Once you find the line containing "From stdpp Require", please retype it and every line after it to the end of the entries, exactly and with nothing added.

┌────────

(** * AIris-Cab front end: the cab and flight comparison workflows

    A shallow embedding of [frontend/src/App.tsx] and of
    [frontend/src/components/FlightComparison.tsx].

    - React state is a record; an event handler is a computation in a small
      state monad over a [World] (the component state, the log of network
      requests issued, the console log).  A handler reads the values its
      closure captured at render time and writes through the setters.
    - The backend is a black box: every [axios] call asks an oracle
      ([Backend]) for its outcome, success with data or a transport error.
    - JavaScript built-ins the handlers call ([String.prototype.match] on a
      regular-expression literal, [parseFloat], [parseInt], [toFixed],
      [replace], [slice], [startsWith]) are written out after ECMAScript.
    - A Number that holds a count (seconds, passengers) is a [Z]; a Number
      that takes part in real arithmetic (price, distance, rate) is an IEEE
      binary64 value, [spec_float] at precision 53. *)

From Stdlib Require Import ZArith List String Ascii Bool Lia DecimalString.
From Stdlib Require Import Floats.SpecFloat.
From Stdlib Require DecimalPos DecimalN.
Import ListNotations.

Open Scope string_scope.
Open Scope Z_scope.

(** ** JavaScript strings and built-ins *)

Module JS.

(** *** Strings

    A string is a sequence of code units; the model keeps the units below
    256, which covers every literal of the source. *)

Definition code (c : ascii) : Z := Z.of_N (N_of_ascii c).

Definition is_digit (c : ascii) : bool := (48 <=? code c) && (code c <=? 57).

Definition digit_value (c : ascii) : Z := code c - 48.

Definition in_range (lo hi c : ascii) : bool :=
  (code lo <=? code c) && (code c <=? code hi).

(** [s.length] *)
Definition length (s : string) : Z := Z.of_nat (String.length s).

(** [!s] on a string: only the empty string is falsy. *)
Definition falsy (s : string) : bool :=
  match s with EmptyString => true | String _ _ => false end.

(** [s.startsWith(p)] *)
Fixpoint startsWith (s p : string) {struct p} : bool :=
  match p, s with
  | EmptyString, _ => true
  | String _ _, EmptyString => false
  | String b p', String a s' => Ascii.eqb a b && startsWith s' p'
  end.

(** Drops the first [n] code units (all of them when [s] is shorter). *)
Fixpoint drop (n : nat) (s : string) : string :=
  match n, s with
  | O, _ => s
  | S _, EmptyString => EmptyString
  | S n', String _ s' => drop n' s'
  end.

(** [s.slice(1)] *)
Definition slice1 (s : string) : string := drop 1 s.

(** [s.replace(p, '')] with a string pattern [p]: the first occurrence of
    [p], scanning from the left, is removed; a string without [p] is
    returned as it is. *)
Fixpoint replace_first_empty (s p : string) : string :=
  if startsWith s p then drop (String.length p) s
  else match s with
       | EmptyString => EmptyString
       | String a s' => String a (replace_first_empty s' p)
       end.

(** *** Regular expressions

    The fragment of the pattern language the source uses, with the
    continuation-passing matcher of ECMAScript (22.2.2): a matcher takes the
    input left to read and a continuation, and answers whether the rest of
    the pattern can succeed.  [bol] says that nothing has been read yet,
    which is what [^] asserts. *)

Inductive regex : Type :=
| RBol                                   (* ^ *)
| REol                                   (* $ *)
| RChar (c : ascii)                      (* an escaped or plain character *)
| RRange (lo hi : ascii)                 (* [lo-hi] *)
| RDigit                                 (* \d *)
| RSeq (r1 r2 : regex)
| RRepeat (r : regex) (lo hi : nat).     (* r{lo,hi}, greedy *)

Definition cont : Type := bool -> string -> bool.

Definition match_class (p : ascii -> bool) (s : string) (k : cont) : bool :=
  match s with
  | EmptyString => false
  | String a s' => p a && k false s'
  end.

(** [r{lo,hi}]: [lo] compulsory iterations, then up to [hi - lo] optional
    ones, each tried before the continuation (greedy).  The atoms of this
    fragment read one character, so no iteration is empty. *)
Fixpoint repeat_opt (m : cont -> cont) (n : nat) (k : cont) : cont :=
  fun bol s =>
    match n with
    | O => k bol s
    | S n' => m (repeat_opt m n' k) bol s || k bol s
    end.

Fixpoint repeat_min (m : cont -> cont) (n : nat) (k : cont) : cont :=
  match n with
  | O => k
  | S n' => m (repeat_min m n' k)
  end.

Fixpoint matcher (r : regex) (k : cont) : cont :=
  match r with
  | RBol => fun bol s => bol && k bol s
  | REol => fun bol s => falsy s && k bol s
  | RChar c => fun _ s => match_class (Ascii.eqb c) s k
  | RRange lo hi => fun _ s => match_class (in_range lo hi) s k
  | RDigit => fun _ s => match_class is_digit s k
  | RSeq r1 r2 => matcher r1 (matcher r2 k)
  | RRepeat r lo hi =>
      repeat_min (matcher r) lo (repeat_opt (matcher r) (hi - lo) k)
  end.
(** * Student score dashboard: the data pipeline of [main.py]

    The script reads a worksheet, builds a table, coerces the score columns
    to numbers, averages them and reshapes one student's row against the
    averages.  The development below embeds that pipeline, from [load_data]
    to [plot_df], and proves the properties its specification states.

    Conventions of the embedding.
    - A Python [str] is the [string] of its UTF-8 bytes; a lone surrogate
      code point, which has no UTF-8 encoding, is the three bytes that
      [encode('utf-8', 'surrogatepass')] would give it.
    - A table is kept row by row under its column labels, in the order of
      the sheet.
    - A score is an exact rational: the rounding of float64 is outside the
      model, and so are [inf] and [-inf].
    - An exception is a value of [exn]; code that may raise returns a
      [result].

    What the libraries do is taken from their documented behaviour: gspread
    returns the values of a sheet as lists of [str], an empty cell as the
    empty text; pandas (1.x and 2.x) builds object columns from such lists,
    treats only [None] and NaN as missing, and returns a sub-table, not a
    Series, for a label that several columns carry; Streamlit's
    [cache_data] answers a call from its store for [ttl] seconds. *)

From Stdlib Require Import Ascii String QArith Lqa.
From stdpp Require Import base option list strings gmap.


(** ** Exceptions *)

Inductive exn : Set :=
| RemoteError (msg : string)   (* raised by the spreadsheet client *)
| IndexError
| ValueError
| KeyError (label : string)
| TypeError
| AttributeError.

└────────

Written answer.
From stdpp Require Import base option list strings gmap.


(** ** Exceptions *)

Inductive exn : Set :=
| RemoteError (msg : string)   (* raised by the spreadsheet client *)
| IndexError
| ValueError
| KeyError (label : string)
| TypeError
| AttributeError.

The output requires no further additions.